ENTRIES SHOWN:
(** * Inertial height estimation: the hook [useIMUHeight], peak-tracking
      variant

    A shallow embedding of the React hook that turns device-motion samples
    into a height estimate: calibration, frozen-gravity tracking, stationary
    classification, velocity/displacement integration with zero-velocity
    update, peak tracking and the confidence heuristic.

    Numbers.  A JavaScript [number] is modelled as an exact rational in
    canonical form ([Qc]): every arithmetic operation of the source is the
    corresponding exact operation, Leibniz equality is numeric equality, and
    everything computes.  Rounding error, overflow and NaN of IEEE-754
    doubles are outside this model, with two exceptions, which are
    evaluated in binary64 arithmetic (module [Double], on the kernel's
    primitive floats) because a displayed value or a branch depends on
    how a sum or a product is rounded.  One is the confidence heuristic
    of [onMotion]: it is a function of the displayed height, which has
    3001 possible values, so what binary64 does to it is settled by
    evaluation.  The other are the two time accumulators of the
    conservative hook, which are compared with 0.3 s and 0.1 s.
    [Math.sqrt] has no rational
    counterpart, so the engine is parameterised by it (Section variable
    [sqrt]); no property below depends on what [sqrt] returns.  Concrete
    runs use [Qcsqrt], which is exact on squares of rationals.

    State.  The [useRef] cells, the React state ([measurementState], [error],
    [permissionGranted]) and the listeners registered on [window] are the
    fields of one record [Engine]; every callback of the hook is a function
    [Engine -> Engine]. *)

From Stdlib Require Import QArith Qround Qabs Qreduction Qcanon Qcabs.
From Stdlib Require Import ZArith List Bool String Lia Lqa.
From Stdlib Require Floats Uint63.
Import ListNotations.

Local Open Scope Q_scope.
Local Open Scope Qc_scope.

(** ** JavaScript number primitives *)

Module JS.

(** [a < b], [a >= b] and [a > b] on numbers. *)
Definition ltb (a b : Qc) : bool := negb (Qle_bool b a).
Definition geb (a b : Qc) : bool := Qle_bool b a.
Definition gtb (a b : Qc) : bool := ltb b a.

(** Truthiness of a number: everything but zero. *)
Definition truthy (a : Qc) : bool := negb (Qc_eq_bool a 0).

(** [a ?? d] for a nullable number. *)
Definition nullish (a : option Qc) (d : Qc) : Qc :=
  match a with Some v => v | None => d end.

(** [Math.max] and [Math.min]. *)
Definition max (a b : Qc) : Qc := if Qle_bool a b then b else a.
Definition min (a b : Qc) : Qc := if Qle_bool a b then a else b.

(** [Math.abs]. *)
Definition abs (a : Qc) : Qc := Qcabs a.

(** [Math.floor]. *)
Definition floor (a : Qc) : Qc := Q2Qc (inject_Z (Qfloor a)).

(** [Math.round]: the nearest integer, ties towards plus infinity. *)
Definition round (a : Qc) : Qc :=
  Q2Qc (inject_Z (Qfloor (a + Q2Qc 0.5)%Qc)).

(** [a % b]: remainder with the sign of the dividend. *)
Definition rem (a b : Qc) : Qc :=
  let q := a / b in
  a - b * Q2Qc (inject_Z (Z.quot (Qnum q) (Zpos (Qden q)))).

(** A counter read as a number. *)
Definition ofNat (n : nat) : Qc := Q2Qc (inject_Z (Z.of_nat n)).

End JS.

(** ** IEEE-754 doubles

    Binary64 numbers with the operations the confidence heuristic uses.
    Every operation is the kernel's, correctly rounded to nearest, ties to
    even. *)

Module Double.

Definition add := PrimFloat.add.
Definition mul := PrimFloat.mul.
Definition div := PrimFloat.div.

(** [a > b]. *)
Definition gtb (a b : PrimFloat.float) : bool := PrimFloat.ltb b a.

(** A whole number from 0 to 2^53, which is a double exactly. *)
Definition ofZ (n : Z) : PrimFloat.float :=
  PrimFloat.of_uint63 (Uint63.of_Z n).

(** The double nearest to a rational whose numerator and denominator are
    at most 2^53: both are doubles exactly and their quotient is correctly
    rounded.  This is the double that a decimal literal of the source, or
    a displayed value such as 19.4, stands for. *)
Definition ofQ (q : Q) : PrimFloat.float :=
  let d := ofZ (Zpos (Qden q)) in
  if (Qnum q <? 0)%Z then PrimFloat.opp (div (ofZ (- Qnum q)) d)
  else div (ofZ (Qnum q)) d.

Definition ofQc (q : Qc) : PrimFloat.float := ofQ (this q).

(** The exact value of a finite double; an infinity or a NaN, which the
    operations below never produce from the numbers they are given, reads
    as 0. *)
Definition toQ (x : PrimFloat.float) : Q :=
  match FloatOps.Prim2SF x with
  | SpecFloat.S754_finite sign m e =>
      let v := if sign then Zneg m else Zpos m in
      if (0 <=? e)%Z then inject_Z (v * 2 ^ e)
      else (v # (2 ^ Z.to_pos (- e)))%Q
  | _ => 0%Q
  end.

(** [Math.min] on two numbers. *)
Definition min (a b : PrimFloat.float) : PrimFloat.float :=
  if PrimFloat.ltb b a then b else a.

(** [Math.round]: the nearest integer, ties towards plus infinity. *)
Definition round (x : PrimFloat.float) : Z :=
  Qfloor (toQ x + (1 # 2))%Q.

(** [Math.round(x * 10) / 10]: the quotient of the whole number by 10 is
    the double nearest to that many tenths, which is written here as the
    tenths themselves. *)
Definition round1 (x : PrimFloat.float) : Qc :=
  Q2Qc (inject_Z (round (mul x (ofZ 10)))) / Q2Qc 10.

End Double.

(** A square root that is exact on squares of rationals: in canonical form
    such a number has a square numerator and a square denominator. *)
Definition Qcsqrt (q : Qc) : Qc :=
  Q2Qc (Z.sqrt (Qnum q) # Pos.sqrt (Qden q)).

(** ** Vectors *)

Record Vec3 := mkVec3 { vx : Qc; vy : Qc; vz : Qc }.

Definition vecAdd (a b : Vec3) : Vec3 :=
  mkVec3 (vx a + vx b) (vy a + vy b) (vz a + vz b).
Definition vecScale (a : Vec3) (s : Qc) : Vec3 :=
  mkVec3 (vx a * s) (vy a * s) (vz a * s).
Definition vecSub (a b : Vec3) : Vec3 :=
  mkVec3 (vx a - vx b) (vy a - vy b) (vz a - vz b).
Definition vecDot (a b : Vec3) : Qc :=
  vx a * vx b + vy a * vy b + vz a * vz b.

(** ** Events delivered by the platform *)

(** [DeviceMotionEventAcceleration]: each component may be null. *)
Record Acceleration := mkAcc { ax : option Qc; ay : option Qc; az : option Qc }.

(** [DeviceMotionEventRotationRate]. *)
Record RotationRate :=
  mkRot { alpha : option Qc; beta : option Qc; gamma : option Qc }.

(** A [devicemotion] event.  [interval] is [None] when it is not of type
    number. *)
Record DeviceMotionEvent := mkEvent {
  accelerationIncludingGravity : option Acceleration;
  rotationRate : option RotationRate;
  interval : option Qc
}.

(** The vector [{ x: ag.x ?? 0, y: ag.y ?? 0, z: ag.z ?? 0 }]. *)
Definition accelVec (ag : Acceleration) : Vec3 :=
  mkVec3 (JS.nullish (ax ag) 0) (JS.nullish (ay ag) 0) (JS.nullish (az ag) 0).

(** ** Hook state *)

(** The [debugInfo] strings, by shape; the numbers they print are kept
    unformatted. *)
Inductive DebugInfo :=
| DebugEmpty
| DebugCalibrating
| DebugCalibrated (gLen : Qc)
| DebugMeasuring
| DebugSample (aVert v dt : Qc)
| DebugFinal (cm ft inches : Qc).

Record MeasurementState := mkMeasurementState {
  isCalibrating : bool;
  isMeasuring : bool;
  isComplete : bool;
  heightCm : Qc;
  heightFt : Qc;
  heightInches : Qc;
  confidence : Qc;
  debugInfo : DebugInfo
}.

(** The [useRef] cells. *)
Record Refs := mkRefs {
  gravityRef : Vec3;
  lastTimestampRef : Qc;
  velocityRef : Qc;
  displacementRef : Qc;
  peakDisplacementRef : Qc;
  stationarySamplesRef : nat;
  totalSamplesRef : nat;
  hasCalibratedRef : bool
}.

(** What the hook holds on [window]: the number of [onMotion] and
    [onOrientation] closures registered as listeners, and whether
    [_imu_onMotion] / [_imu_onOrientation] point to one of them. *)
Record Window := mkWindow {
  motionListeners : nat;
  orientationListeners : nat;
  imu_onMotion : bool;
  imu_onOrientation : bool
}.

Record Engine := mkEngine {
  refs : Refs;
  measurementState : MeasurementState;
  error : option string;
  permissionGranted : bool;
  window : Window
}.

EXERCISE REQUIREMENTS:
Check the lines above and copy each one that includes "Qcabs".

SOLUTION TO THE EXERCISE:
From Stdlib Require Import QArith Qround Qabs Qreduction Qcanon Qcabs.
Definition abs (a : Qc) : Qc := Qcabs a.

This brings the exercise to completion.